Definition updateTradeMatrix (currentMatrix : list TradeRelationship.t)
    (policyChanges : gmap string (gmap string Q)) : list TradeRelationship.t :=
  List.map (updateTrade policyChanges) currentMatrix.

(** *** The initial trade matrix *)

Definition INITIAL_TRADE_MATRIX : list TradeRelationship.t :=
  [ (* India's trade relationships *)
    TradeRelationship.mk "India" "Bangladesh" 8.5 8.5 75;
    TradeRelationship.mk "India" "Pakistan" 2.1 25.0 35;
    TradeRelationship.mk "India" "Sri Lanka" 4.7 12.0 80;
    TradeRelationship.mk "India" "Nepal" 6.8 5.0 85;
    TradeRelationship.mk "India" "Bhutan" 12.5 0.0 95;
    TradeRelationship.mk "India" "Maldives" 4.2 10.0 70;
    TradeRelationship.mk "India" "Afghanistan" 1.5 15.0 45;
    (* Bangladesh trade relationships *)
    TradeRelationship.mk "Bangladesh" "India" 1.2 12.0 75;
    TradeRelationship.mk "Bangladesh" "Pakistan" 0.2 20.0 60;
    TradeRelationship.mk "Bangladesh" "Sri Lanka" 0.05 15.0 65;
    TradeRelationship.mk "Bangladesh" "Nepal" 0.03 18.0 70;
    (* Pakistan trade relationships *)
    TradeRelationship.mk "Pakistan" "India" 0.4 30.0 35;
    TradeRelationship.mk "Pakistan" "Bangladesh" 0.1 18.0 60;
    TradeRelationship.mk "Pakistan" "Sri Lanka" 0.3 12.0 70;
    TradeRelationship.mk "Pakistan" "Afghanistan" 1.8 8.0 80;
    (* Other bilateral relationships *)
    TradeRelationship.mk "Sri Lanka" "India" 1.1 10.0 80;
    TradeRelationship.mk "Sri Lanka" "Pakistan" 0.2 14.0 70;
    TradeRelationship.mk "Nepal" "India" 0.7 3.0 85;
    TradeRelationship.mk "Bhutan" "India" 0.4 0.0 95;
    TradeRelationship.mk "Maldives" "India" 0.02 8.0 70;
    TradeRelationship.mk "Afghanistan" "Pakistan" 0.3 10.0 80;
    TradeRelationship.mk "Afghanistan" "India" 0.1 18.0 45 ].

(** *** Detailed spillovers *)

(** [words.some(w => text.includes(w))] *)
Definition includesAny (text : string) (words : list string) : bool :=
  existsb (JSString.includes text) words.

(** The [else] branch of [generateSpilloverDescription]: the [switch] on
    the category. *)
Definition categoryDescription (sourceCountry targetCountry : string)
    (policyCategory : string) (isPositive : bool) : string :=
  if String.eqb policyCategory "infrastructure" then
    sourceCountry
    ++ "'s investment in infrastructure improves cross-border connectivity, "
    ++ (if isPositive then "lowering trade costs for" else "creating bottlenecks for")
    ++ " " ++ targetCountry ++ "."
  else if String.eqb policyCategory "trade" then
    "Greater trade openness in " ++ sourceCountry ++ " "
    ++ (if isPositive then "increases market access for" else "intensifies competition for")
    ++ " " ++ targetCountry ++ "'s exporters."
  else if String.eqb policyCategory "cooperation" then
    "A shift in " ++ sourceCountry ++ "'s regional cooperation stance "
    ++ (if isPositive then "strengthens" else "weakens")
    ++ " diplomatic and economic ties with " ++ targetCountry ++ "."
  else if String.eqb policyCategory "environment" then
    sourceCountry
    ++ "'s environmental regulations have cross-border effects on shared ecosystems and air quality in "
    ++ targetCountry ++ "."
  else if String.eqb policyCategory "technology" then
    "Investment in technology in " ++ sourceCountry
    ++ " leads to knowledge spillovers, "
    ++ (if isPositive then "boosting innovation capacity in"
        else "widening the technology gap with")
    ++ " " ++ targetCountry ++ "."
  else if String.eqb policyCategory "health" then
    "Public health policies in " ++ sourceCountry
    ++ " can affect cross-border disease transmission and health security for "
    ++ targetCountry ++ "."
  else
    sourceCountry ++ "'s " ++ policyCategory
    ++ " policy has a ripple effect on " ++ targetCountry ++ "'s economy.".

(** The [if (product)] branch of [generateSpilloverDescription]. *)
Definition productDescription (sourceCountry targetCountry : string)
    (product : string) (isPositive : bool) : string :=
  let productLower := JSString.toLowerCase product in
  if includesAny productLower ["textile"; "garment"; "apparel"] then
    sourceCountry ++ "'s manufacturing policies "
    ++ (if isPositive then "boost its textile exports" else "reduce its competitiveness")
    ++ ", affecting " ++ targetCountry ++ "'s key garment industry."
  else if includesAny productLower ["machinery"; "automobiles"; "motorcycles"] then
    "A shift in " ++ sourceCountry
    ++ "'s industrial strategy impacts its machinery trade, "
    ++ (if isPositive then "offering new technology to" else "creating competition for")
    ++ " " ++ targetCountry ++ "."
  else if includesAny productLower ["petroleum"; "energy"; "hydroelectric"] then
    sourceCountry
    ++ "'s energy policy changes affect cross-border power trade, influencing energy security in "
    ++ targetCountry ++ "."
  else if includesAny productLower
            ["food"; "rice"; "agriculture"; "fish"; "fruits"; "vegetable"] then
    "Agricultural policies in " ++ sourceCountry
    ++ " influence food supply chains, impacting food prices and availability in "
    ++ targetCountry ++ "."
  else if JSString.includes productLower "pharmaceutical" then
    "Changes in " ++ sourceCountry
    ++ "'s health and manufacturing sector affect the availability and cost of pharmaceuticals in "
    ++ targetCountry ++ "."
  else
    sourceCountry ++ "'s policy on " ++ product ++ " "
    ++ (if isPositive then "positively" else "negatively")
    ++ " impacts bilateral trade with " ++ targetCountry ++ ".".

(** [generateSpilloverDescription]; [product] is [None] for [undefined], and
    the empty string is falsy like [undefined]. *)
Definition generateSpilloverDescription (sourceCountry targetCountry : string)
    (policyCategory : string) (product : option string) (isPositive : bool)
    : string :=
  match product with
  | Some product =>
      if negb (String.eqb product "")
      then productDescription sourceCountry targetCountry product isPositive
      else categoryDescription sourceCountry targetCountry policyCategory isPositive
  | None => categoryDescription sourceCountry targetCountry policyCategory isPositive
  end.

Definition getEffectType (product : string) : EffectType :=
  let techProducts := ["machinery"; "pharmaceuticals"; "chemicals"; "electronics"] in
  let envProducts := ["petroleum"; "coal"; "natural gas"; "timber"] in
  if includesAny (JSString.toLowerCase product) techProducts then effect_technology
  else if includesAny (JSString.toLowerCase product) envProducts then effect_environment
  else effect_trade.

────────────────

◆ **PROBLEM STATEMENT**
Of the entries above, repeat exactly the lines between the line with "0.03 18.0 70;" and the line with "0.7 3.0 85;", inclusive, and no others.

◆ **TASK RESULT**
    TradeRelationship.mk "Bangladesh" "Nepal" 0.03 18.0 70;
    (* Pakistan trade relationships *)
    TradeRelationship.mk "Pakistan" "India" 0.4 30.0 35;
    TradeRelationship.mk "Pakistan" "Bangladesh" 0.1 18.0 60;
    TradeRelationship.mk "Pakistan" "Sri Lanka" 0.3 12.0 70;
    TradeRelationship.mk "Pakistan" "Afghanistan" 1.8 8.0 80;
    (* Other bilateral relationships *)
    TradeRelationship.mk "Sri Lanka" "India" 1.1 10.0 80;
    TradeRelationship.mk "Sri Lanka" "Pakistan" 0.2 14.0 70;
    TradeRelationship.mk "Nepal" "India" 0.7 3.0 85;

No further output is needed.